(** * super-porto: cross-chain message monitor and swap-bridge-swap workflow

    A shallow embedding of [src/lib/CrossChainMonitor.ts],
    [src/lib/SuperchainSwapService.ts], [src/lib/DexRouters.ts] and
    [src/lib/ProductionPortoProvider.ts], and the properties of the
    specification that are about them.

    Conventions of the embedding.
    - A viem [Hex] value (an address, a hash, a topic, log data) is the list
      of bytes its canonical lower-case hexadecimal text denotes; [===] on
      two such values is equality of the byte lists.
    - A [bigint] is a [Z].  A JavaScript [number] that the code obtains from
      [parseInt] is a [number]: [NaN] or an integer-valued double.  Chain
      ids of the configuration are integers.
    - An [async] method is a function from the world (clock, timers,
      provider call log) to an outcome and a new world.  RPC answers are
      taken from an environment and may depend on the time of the request.
    - A thrown value is an [Error]; [Result] is the outcome of a call that
      may throw. *)

From Stdlib Require Import ZArith List String Ascii Lia Bool.
From Stdlib.Strings Require Import Byte.
From stdpp Require Import base option gmap.
Import ListNotations.
Open Scope Z_scope.

(** ** Bytes and hexadecimal text *)

Module Bytes.

Definition nibble (c : ascii) : option Z :=
  let n := Z.of_N (N_of_ascii c) in
  if (48 <=? n) && (n <=? 57) then Some (n - 48)
  else if (97 <=? n) && (n <=? 102) then Some (n - 87)
  else if (65 <=? n) && (n <=? 70) then Some (n - 55)
  else None.

Definition byte_of_Z (z : Z) : byte :=
  match Byte.of_N (Z.to_N (z mod 256)) with
  | Some b => b
  | None => x00
  end.

Definition Z_of_byte (b : byte) : Z := Z.of_N (Byte.to_N b).

(** The bytes written by a string of hexadecimal digits (no [0x] prefix). *)
Fixpoint unhex (s : string) : list byte :=
  match s with
  | String a (String b rest) =>
      match nibble a, nibble b with
      | Some h, Some l => byte_of_Z (16 * h + l) :: unhex rest
      | _, _ => []
      end
  | _ => []
  end.

Definition bytes_of_string (s : string) : list byte :=
  map byte_of_ascii (list_ascii_of_string s).

(** Big-endian value of a byte string: [BigInt("0x..")]. *)
Definition be_value (bs : list byte) : Z :=
  fold_left (fun acc b => 256 * acc + Z_of_byte b) bs 0.

(** The [n] low bytes of [z], most significant first. *)
Fixpoint be_bytes (n : nat) (z : Z) : list byte :=
  match n with
  | O => []
  | S n' => be_bytes n' (z / 256) ++ [byte_of_Z z]
  end.

Fixpoint bytes_eqb (a b : list byte) : bool :=
  match a, b with
  | [], [] => true
  | x :: a', y :: b' => Byte.eqb x y && bytes_eqb a' b'
  | _, _ => false
  end.

End Bytes.

(** ** Keccak-256, the hash behind viem's [keccak256] *)

Module Keccak.
Import Bytes.

Definition w64 : Z := 2 ^ 64.

Definition rotl (a n : Z) : Z :=
  Z.lor (Z.shiftl a n mod w64) (Z.shiftr a (64 - n)).

(** The state is 25 lanes of 64 bits; lane (x, y) sits at index x + 5 y. *)
Definition lane (st : list Z) (x y : nat) : Z :=
  nth (x mod 5 + 5 * (y mod 5))%nat st 0.

Definition RC : list Z :=
  [0x0000000000000001; 0x0000000000008082; 0x800000000000808A;
   0x8000000080008000; 0x000000000000808B; 0x0000000080000001;
   0x8000000080008081; 0x8000000000008009; 0x000000000000008A;
   0x0000000000000088; 0x0000000080008009; 0x000000008000000A;
   0x000000008000808B; 0x800000000000008B; 0x8000000000008089;
   0x8000000000008003; 0x8000000000008002; 0x8000000000000080;
   0x000000000000800A; 0x800000008000000A; 0x8000000080008081;
   0x8000000000008080; 0x0000000080000001; 0x8000000080008008].

Definition ROT : list Z :=
  [ 0;  1; 62; 28; 27;
   36; 44;  6; 55; 20;
    3; 10; 43; 25; 39;
   41; 45; 15; 21;  8;
   18;  2; 61; 56; 14].

Definition coords : list (nat * nat) :=
  flat_map (fun y => map (fun x => (x, y)) (seq 0 5)) (seq 0 5).

Definition theta (st : list Z) : list Z :=
  let C x := fold_left Z.lxor (map (lane st x) (seq 0 5)) 0 in
  let D x := Z.lxor (C (x + 4)%nat) (rotl (C (x + 1)%nat) 1) in
  map (fun '(x, y) => Z.lxor (lane st x y) (D x)) coords.

(** rho and pi together: the lane written at (X, Y) is the rotated lane
    read at x = X + 3 Y, y = X. *)
Definition rho_pi (st : list Z) : list Z :=
  map (fun '(X, Y) =>
         let x := ((X + 3 * Y) mod 5)%nat in
         rotl (lane st x X) (nth (x + 5 * X)%nat ROT 0)) coords.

━━━━━━

Reproduce, character for character, only the lines of the preceding data that start at the line with "(** The [n] low" and end at the line with "map (fun '(x, y) => Z.lxor", both included.

» ANSWER SECTION
(** The [n] low bytes of [z], most significant first. *)
Fixpoint be_bytes (n : nat) (z : Z) : list byte :=
  match n with
  | O => []
  | S n' => be_bytes n' (z / 256) ++ [byte_of_Z z]
  end.

Fixpoint bytes_eqb (a b : list byte) : bool :=
  match a, b with
  | [], [] => true
  | x :: a', y :: b' => Byte.eqb x y && bytes_eqb a' b'
  | _, _ => false
  end.

End Bytes.

(** ** Keccak-256, the hash behind viem's [keccak256] *)

Module Keccak.
Import Bytes.

Definition w64 : Z := 2 ^ 64.

Definition rotl (a n : Z) : Z :=
  Z.lor (Z.shiftl a n mod w64) (Z.shiftr a (64 - n)).

(** The state is 25 lanes of 64 bits; lane (x, y) sits at index x + 5 y. *)
Definition lane (st : list Z) (x y : nat) : Z :=
  nth (x mod 5 + 5 * (y mod 5))%nat st 0.

Definition RC : list Z :=
  [0x0000000000000001; 0x0000000000008082; 0x800000000000808A;
   0x8000000080008000; 0x000000000000808B; 0x0000000080000001;
   0x8000000080008081; 0x8000000000008009; 0x000000000000008A;
   0x0000000000000088; 0x0000000080008009; 0x000000008000000A;
   0x000000008000808B; 0x800000000000008B; 0x8000000000008089;
   0x8000000000008003; 0x8000000000008002; 0x8000000000000080;
   0x000000000000800A; 0x800000008000000A; 0x8000000080008081;
   0x8000000000008080; 0x0000000080000001; 0x8000000080008008].

Definition ROT : list Z :=
  [ 0;  1; 62; 28; 27;
   36; 44;  6; 55; 20;
    3; 10; 43; 25; 39;
   41; 45; 15; 21;  8;
   18;  2; 61; 56; 14].

Definition coords : list (nat * nat) :=
  flat_map (fun y => map (fun x => (x, y)) (seq 0 5)) (seq 0 5).

Definition theta (st : list Z) : list Z :=
  let C x := fold_left Z.lxor (map (lane st x) (seq 0 5)) 0 in
  let D x := Z.lxor (C (x + 4)%nat) (rotl (C (x + 1)%nat) 1) in
  map (fun '(x, y) => Z.lxor (lane st x y) (D x)) coords.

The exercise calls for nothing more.